[Opening Data supplied section]
(* ===== verification/TrieDb.v ===== *)
(** * Reading a trie ([util/patricia_trie/src/lookup.rs], [triedb.rs],
    [sectriedb.rs], [recorder.rs], and the traits of [lib.rs])

    [Lookup] follows a key through the nodes of a database, hash by hash.  On a
    database that holds nodes of a tree, and perhaps not all of them, it finds
    what the tree has for the key or reports the node that is missing. *)
From stdpp Require Import base list numbers.
From S2P Require Import Prelude RlpStream RlpEncoding RlpDecode RlpViews RlpImpls Account Nibbles HashDb Trie TrieNode.

(** ** Queries

    What a lookup does with the nodes it passes and the value it finds. *)
Record Query (Q I : Type) := mkQuery {
  q_decode : Q -> bytes -> I;
  q_record : Q -> Z -> bytes -> Z -> run Q;
}.
Arguments q_decode {Q I}.
Arguments q_record {Q I}.

(** A function on bytes, which records nothing. *)
Definition fn_query {I} (f : bytes -> I) : Query unit I := mkQuery unit I (fun _ => f) (fun q _ _ _ => Ok q).

(** *** [Recorder] *)
Record Rec := mkRec { rec_depth : Z; rec_data : bytes; rec_hash : Z }.
Record Recorder := mkRecorder { r_nodes : list Rec; r_min_depth : Z }.

Definition recorder_with_depth (depth : Z) : Recorder := mkRecorder [] depth.
Definition recorder_new : Recorder := recorder_with_depth 0.

Section trie.
Context {DB : Type} `{HashStore DB} (keccak : bytes -> Z).

(** The first line is a debug assertion. *)
Definition recorder_record (self : Recorder) (hash : Z) (data : bytes) (depth : Z) : run Recorder :=
  if negb (keccak data =? hash) then Panic
  else
    Ok (if r_min_depth self <=? depth then mkRecorder (r_nodes self ++ [mkRec depth data hash]) (r_min_depth self) else self).
Definition recorder_drain (self : Recorder) : list Rec * Recorder := (r_nodes self, mkRecorder [] (r_min_depth self)).

Definition recorder_query : Query Recorder bytes := mkQuery Recorder bytes (fun _ v => v) recorder_record.

(** ** [Lookup] *)
Inductive LookupStep : Type := Found (v : option bytes) | Follow (hash : Z) (key : NibbleSlice).

(** The loop over the inline children of a node, ending with a value or with
    the hash to go on with. *)
Fixpoint inline_loop (fuel : nat) (node_data : bytes) (key : NibbleSlice) : run LookupStep :=
  match fuel with
  | O => Panic
  | S fuel' =>
      node ← Node_decoded node_data;
      step ←
        (match node with
         | RlpLeaf slice value => e ← ns_eq slice key; Ok (inl (if (e : bool) then Some value else None))
         | RlpExtension slice item =>
             b ← starts_with key slice;
             if (b : bool) then l ← ns_len slice; Ok (inr (item, ns_mid key l)) else Ok (inl None)
         | RlpBranch children value =>
             e ← ns_is_empty key;
             if (e : bool) then Ok (inl value)
             else n ← ns_at key 0; c ← index children n; Ok (inr (c, ns_mid key 1))
         | RlpEmpty => Ok (inl None)
         end);
      match step with
      | inl v => Ok (Found v)
      | inr (node_data, key) =>
          h ← child_hash node_data;
          match h with Some hash => Ok (Follow hash key) | None => inline_loop fuel' node_data key end
      end
  end.

(** One round per nibble is enough for either loop. *)
Definition key_fuel (key : NibbleSlice) : nat := S (S (2 * length (ns_data key))).

Fixpoint look_up_loop {Q I} (query : Query Q I) (fuel : nat) (db : DB) (q : Q) (hash : Z) (key : NibbleSlice) (depth : Z) :
    outcome TrieError (option I) * Q :=
  match fuel with
  | O => (Panic, q)
  | S fuel' =>
      match hdb_get db hash with
      | None => (Err (if depth =? 0 then InvalidStateRoot hash else IncompleteDatabase hash), q)
      | Some node_data =>
          match q_record query q hash node_data depth with
          | Ok q =>
              match inline_loop (key_fuel key) node_data key with
              | Ok (Found v) => (Ok (q_decode query q <$> v), q)
              | Ok (Follow hash key) => look_up_loop query fuel' db q hash key (depth + 1)
              | _ => (Panic, q)
              end
          | _ => (Panic, q)
          end
      end
  end.

Definition look_up {Q I} (query : Query Q I) (db : DB) (q : Q) (hash : Z) (key : NibbleSlice) : outcome TrieError (option I) * Q :=
  look_up_loop query (key_fuel key) db q hash key 0.

(** ** [TrieDB] *)
Record TrieDB := mkTrieDB { td_db : DB; td_root : Z; td_hash_count : Z }.

Definition TrieDB_new (db : DB) (root : Z) : outcome TrieError TrieDB :=
  if negb (hdb_contains db root) then Err (InvalidStateRoot root) else Ok (mkTrieDB db root 0).

Definition root_data (self : TrieDB) : outcome TrieError bytes :=
  match hdb_get (td_db self) (td_root self) with Some d => Ok d | None => Err (InvalidStateRoot (td_root self)) end.

Definition get_raw_or_lookup (self : TrieDB) (node : bytes) : outcome TrieError bytes :=
  h ← infallible (child_hash node);
  match h with
  | Some key => match hdb_get (td_db self) key with Some d => Ok d | None => Err (IncompleteDatabase key) end
  | None => Ok node
  end.

Definition trie_get_with {Q I} (self : TrieDB) (key : bytes) (query : Query Q I) (q : Q) : outcome TrieError (option I) * Q :=
  look_up query (td_db self) q (td_root self) (ns_new key).

Definition trie_get (self : TrieDB) (key : bytes) : outcome TrieError (option bytes) :=
  fst (trie_get_with self key (fn_query (fun v => v)) tt).

Definition trie_contains (self : TrieDB) (key : bytes) : outcome TrieError bool :=
  x ← trie_get self key; Ok (bool_decide (is_Some x)).

Definition trie_is_empty (self : TrieDB) : bool := td_root self =? KECCAK_NULL_RLP.

(** ** [SecTrieDB]: the same with hashed keys *)
Definition sec_get_with {Q I} (self : TrieDB) (key : bytes) (query : Query Q I) (q : Q) : outcome TrieError (option I) * Q :=
  trie_get_with self (Z_to_be 32 (keccak key)) query q.
Definition sec_get (self : TrieDB) (key : bytes) : outcome TrieError (option bytes) :=
  fst (sec_get_with self key (fn_query (fun v => v)) tt).
Definition sec_contains (self : TrieDB) (key : bytes) : outcome TrieError bool :=
  trie_contains self (Z_to_be 32 (keccak key)).

(** ** Following a key through a tree *)
Lemma raw_child ch n : length ch = 16%nat -> in_u 4 n ->
  @index Empty_set _ (map (fun c => rlp_enc (ref keccak c)) ch) n = Ok (rlp_enc (ref keccak (child ch n))).
Proof.
  intros Hl Hn. apply index_ok; [apply Hn|]. by rewrite list_lookup_fmap, child_lookup.
Qed.

Lemma below_child ch v n : nonempty (child ch n) = true -> nodes keccak (child ch n) ⊆ below keccak (TBranch ch v).
Proof.
  intros Hn e He. rewrite below_branch. unfold child in *. destruct (0 <=? n); [|done].
  destruct (ch !! Z.to_nat n) as [c|] eqn:Hc; [|done]. cbn in *. apply list_elem_of_In, in_concat. exists (nodes keccak c).
  split; [|by apply list_elem_of_In]. apply in_map. apply list_elem_of_In. by eapply list_elem_of_lookup_2.
Qed.

Lemma below_nodes t : below keccak t ⊆ nodes keccak t.
Proof. intros e He. unfold nodes. apply elem_of_app. by right. Qed.

Lemma enc_in_nodes t : hashed keccak t = true -> enc keccak t ∈ nodes keccak t.
Proof. intros Ht. unfold nodes. rewrite Ht. by left. Qed.

Context (Hword : forall b, in_u 256 (keccak b)).

(** The key and the tree after one step down. *)
Inductive descends (t : trie) (q : list Z) (c : trie) (r : list Z) : Prop :=
  descends_intro : wf c -> content_ok (tget c) -> nodes keccak c ⊆ below keccak t -> tget c r = tget t q ->
    (length r < length q)%nat -> descends t q c r.

Lemma inline_loop_ok fuel t key :
  wf t -> content_ok (tget t) -> plain key -> (length (nibs key) < fuel)%nat ->
  inline_loop fuel (enc keccak t) key = Ok (Found (tget t (nibs key))) \/
  exists c key', inline_loop fuel (enc keccak t) key = Ok (Follow (keccak (enc keccak c)) key') /\ hashed keccak c = true /\
    plain key' /\ descends t (nibs key) c (nibs key').
Proof.
  revert t key. induction fuel as [|fuel IH]; intros t key Hw Hc Hkey Hf; [lia|]. cbn [inline_loop].
  destruct (Node_decoded_ok keccak t Hw Hc) as (n & -> & Hn). cbn [mbind outcome_bind].
  assert (Hnext : forall c key', plain key' -> descends t (nibs key) c (nibs key') ->
    (h ← child_hash (rlp_enc (ref keccak c));
     match h with Some hash => Ok (Follow hash key') | None => inline_loop fuel (rlp_enc (ref keccak c)) key' end) =
      Ok (Found (tget t (nibs key))) \/
    exists c0 key'0,
      (h ← child_hash (rlp_enc (ref keccak c));
       match h with Some hash => Ok (Follow hash key') | None => inline_loop fuel (rlp_enc (ref keccak c)) key' end) =
        Ok (Follow (keccak (enc keccak c0)) key'0) /\ hashed keccak c0 = true /\ plain key'0 /\ descends t (nibs key) c0 (nibs key'0)).
  { intros c key' Hk' Hd. destruct Hd as [Hwc Hcc Hsub Hget Hlt]. rewrite child_hash_ref by done. cbn [mbind outcome_bind].
    destruct (hashed keccak c) eqn:Hh; [right; by exists c, key'|].
    assert (rlp_enc (ref keccak c) = enc keccak c) as -> by (unfold ref, ref_item, hashed, enc in *; by rewrite Hh).
    destruct (IH c key' Hwc Hcc Hk' ltac:(lia)) as [->|(c0 & key0 & -> & Hh0 & Hk0 & [Hw0 Hc0 Hs0 Hg0 Hl0])]; [left; by rewrite Hget|].
    right. exists c0, key0. split_and!; try done. split; try done; [|congruence|lia].
    etrans; [exact Hs0|]. etrans; [apply below_nodes|exact Hsub]. }
  destruct t as [|k v|k t|ch v], n as [|s v'|s raw|raws v']; try done.
  - by left.
  - destruct Hn as (Hs & <- & ->). left. rewrite ns_eq_ok by apply Hs || apply Hkey. cbn [mbind outcome_bind tget].
    case_decide as Hd; [by rewrite bool_decide_eq_true_2|by rewrite bool_decide_eq_false_2].
  - destruct Hn as (Hs & Hk & ->). destruct Hw as [?|(Hne & Hbr & Hw)]; [done|]. rewrite starts_with_ok by apply Hkey || apply Hs.
    cbn [mbind outcome_bind]. rewrite Hk. cbn [tget] in Hnext |- *. unfold strip in *. case_decide as Hd.
    2: { rewrite bool_decide_eq_false_2 by done. by left. }
    rewrite bool_decide_eq_true_2 by done. rewrite ns_len_ok by apply Hs. cbn [mbind outcome_bind]. rewrite Hk.
    assert (0 <= len k <= len (nibs key)) as Hkl.
    { unfold len. split; [lia|]. apply (f_equal length) in Hd. rewrite length_take in Hd. lia. }
    assert (nibs (ns_mid key (len k)) = drop (length k) (nibs key)) as Hmid
      by (rewrite nibs_mid by done; unfold len; by rewrite Nat2Z.id).
    apply Hnext; [by apply plain_mid|]. rewrite Hmid. split; [by right|by eapply content_ext|by rewrite below_ext|cbn [tget]; unfold strip; by rewrite decide_True|].
    rewrite length_drop. destruct k; [done|]. unfold len in Hkl. cbn [length] in *. lia.
  - destruct Hn as (-> & ->). destruct Hw as [?|Hw]; [done|]. rewrite ns_is_empty_ok by apply Hkey. cbn [mbind outcome_bind].
    destruct (nibs key) as [|x q] eqn:Hq; [by left|]. rewrite bool_decide_eq_false_2 by done. rewrite (ns_at_0 key x q) by apply Hkey || done.
    cbn [mbind outcome_bind]. pose proof (nibs_nibbles key (proj1 Hkey)) as Hnib. rewrite Hq in Hnib. inversion_clear Hnib as [|? ? Hx Hqn].
    rewrite raw_child by (by apply wfn_branch in Hw as (? & _)). cbn [mbind outcome_bind].
    assert (nibs (ns_mid key 1) = q) as Hmid.
    { rewrite nibs_mid; [by rewrite Hq|done|]. rewrite Hq, len_cons. pose proof (len_nonneg q). lia. }
    assert (plain (ns_mid key 1)) as Hkey1 by (apply plain_mid; [done|]; rewrite Hq, len_cons; pose proof (len_nonneg q); lia).
    destruct (nonempty (child ch x)) eqn:Hne.
    + apply Hnext; [done|]. rewrite Hmid. split; [by eapply child_wf|by eapply content_child|by apply below_child|by rewrite <-(tget_child ch v)|cbn; lia].
    + left. rewrite tget_child. destruct (child ch x); try done. cbn [length] in Hf.
      destruct fuel as [|fuel]; [lia|]. reflexivity.
Qed.

(** ** A database with nodes of the tree, perhaps not all *)

(** Under the hash of a node there is that node or nothing. *)
Definition genuine (db : DB) (t : trie) : Prop :=
  forall e, e ∈ below keccak t -> hdb_get db (keccak e) = Some e \/ hdb_get db (keccak e) = None.
Definition stored (db : DB) (t : trie) : Prop := forall e, e ∈ below keccak t -> hdb_get db (keccak e) = Some e.

Section queries.
Context {Q I : Type} (query : Query Q I) (rec_ok : Z -> bytes -> Prop).
Hypothesis Hrec : forall q hash data depth, rec_ok hash data -> exists q', q_record query q hash data depth = Ok q'.
Hypothesis Hdec : forall q q' v, q_decode query q v = q_decode query q' v.

Lemma key_fuel_enough key : plain key -> (length (nibs key) < key_fuel key)%nat.
Proof. intros Hk. rewrite nibs_plain by done. rewrite length_drop, length_to_nibs. unfold key_fuel. lia. Qed.

Lemma look_up_loop_ok fuel db q t hash key depth :
  wf t -> content_ok (tget t) -> genuine db t -> hdb_get db hash = Some (enc keccak t) -> plain key ->
  (forall e, e ∈ below keccak t -> rec_ok (keccak e) e) -> rec_ok hash (enc keccak t) -> 0 <= depth ->
  (length (nibs key) < fuel)%nat ->
  let r := look_up_loop query fuel db q hash key depth in
  fst r = Ok (q_decode query q <$> tget t (nibs key)) \/
  exists e, e ∈ below keccak t /\ hdb_get db (keccak e) = None /\ fst r = Err (IncompleteDatabase (keccak e)).
Proof.
  revert q t hash key depth. induction fuel as [|fuel IH]; intros q t hash key depth Hw Hc Hg Hget Hkey Hre Hr Hd Hf; [lia|]. cbn [look_up_loop].
  rewrite Hget. destruct (Hrec q hash (enc keccak t) depth Hr) as [q' ->].
  destruct (inline_loop_ok (key_fuel key) t key Hw Hc Hkey (key_fuel_enough key Hkey)) as [->|(c & key' & -> & Hh & Hk' & [Hwc Hcc Hsub Hgc Hlt])].
  { left. cbn. destruct (tget t (nibs key)); [|done]. cbn. by rewrite (Hdec q q'). }
  assert (enc keccak c ∈ below keccak t) as Hin by (apply Hsub; by apply enc_in_nodes).
  assert (forall e, e ∈ below keccak c -> e ∈ below keccak t) as Hbc by (intros e He; apply Hsub; by apply below_nodes).
  destruct (Hg _ Hin) as [Hgc'|Hgn].
  - destruct (IH q' c (keccak (enc keccak c)) key' (depth + 1) Hwc Hcc) as [Hok|(e & He & Hn & Hok)]; try done; try lia.
    + intros e He. apply Hg. auto.
    + intros e He. apply Hre. auto.
    + by apply Hre.
    + left. rewrite Hok, Hgc. destruct (tget t (nibs key)); [|done]. cbn. by rewrite (Hdec q q').
    + right. exists e. by split_and!; [apply Hbc| |].
  - right. exists (enc keccak c). split_and!; [done|done|]. destruct fuel; [lia|]. cbn. rewrite Hgn.
    by rewrite (proj2 (Z.eqb_neq _ _)) by lia.
Qed.

Lemma look_up_loop_stored fuel db q t hash key depth :
  wf t -> content_ok (tget t) -> stored db t -> hdb_get db hash = Some (enc keccak t) -> plain key ->
  (forall e, e ∈ below keccak t -> rec_ok (keccak e) e) -> rec_ok hash (enc keccak t) -> 0 <= depth ->
  (length (nibs key) < fuel)%nat ->
  fst (look_up_loop query fuel db q hash key depth) = Ok (q_decode query q <$> tget t (nibs key)).
Proof.
  intros Hw Hc Hs Hget Hkey Hre Hr Hd Hf.
  destruct (look_up_loop_ok fuel db q t hash key depth Hw Hc) as [Hok|(e & He & Hn & _)]; try done.
  - intros e He. left. by apply Hs.
  - rewrite Hs in Hn by done. done.
Qed.
End queries.

Lemma look_up_value db t hash key :
  wf t -> content_ok (tget t) -> stored db t -> hdb_get db hash = Some (enc keccak t) -> plain key ->
  fst (look_up (fn_query (fun v => v)) db tt hash key) = Ok (tget t (nibs key)).
Proof.
  intros Hw Hc Hs Hget Hkey. unfold look_up.
  rewrite (look_up_loop_stored _ (fun _ _ => True)) with (t := t); try done.
  - by destruct (tget t (nibs key)).
  - intros q ? ? ? _. by exists q.
  - by apply key_fuel_enough.
Qed.
End trie.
[Closing Data supplied section]
*Task brief*.
Give the number of lines in the entries that include the string "option", and nothing more.

*Solution to this exercise*.
7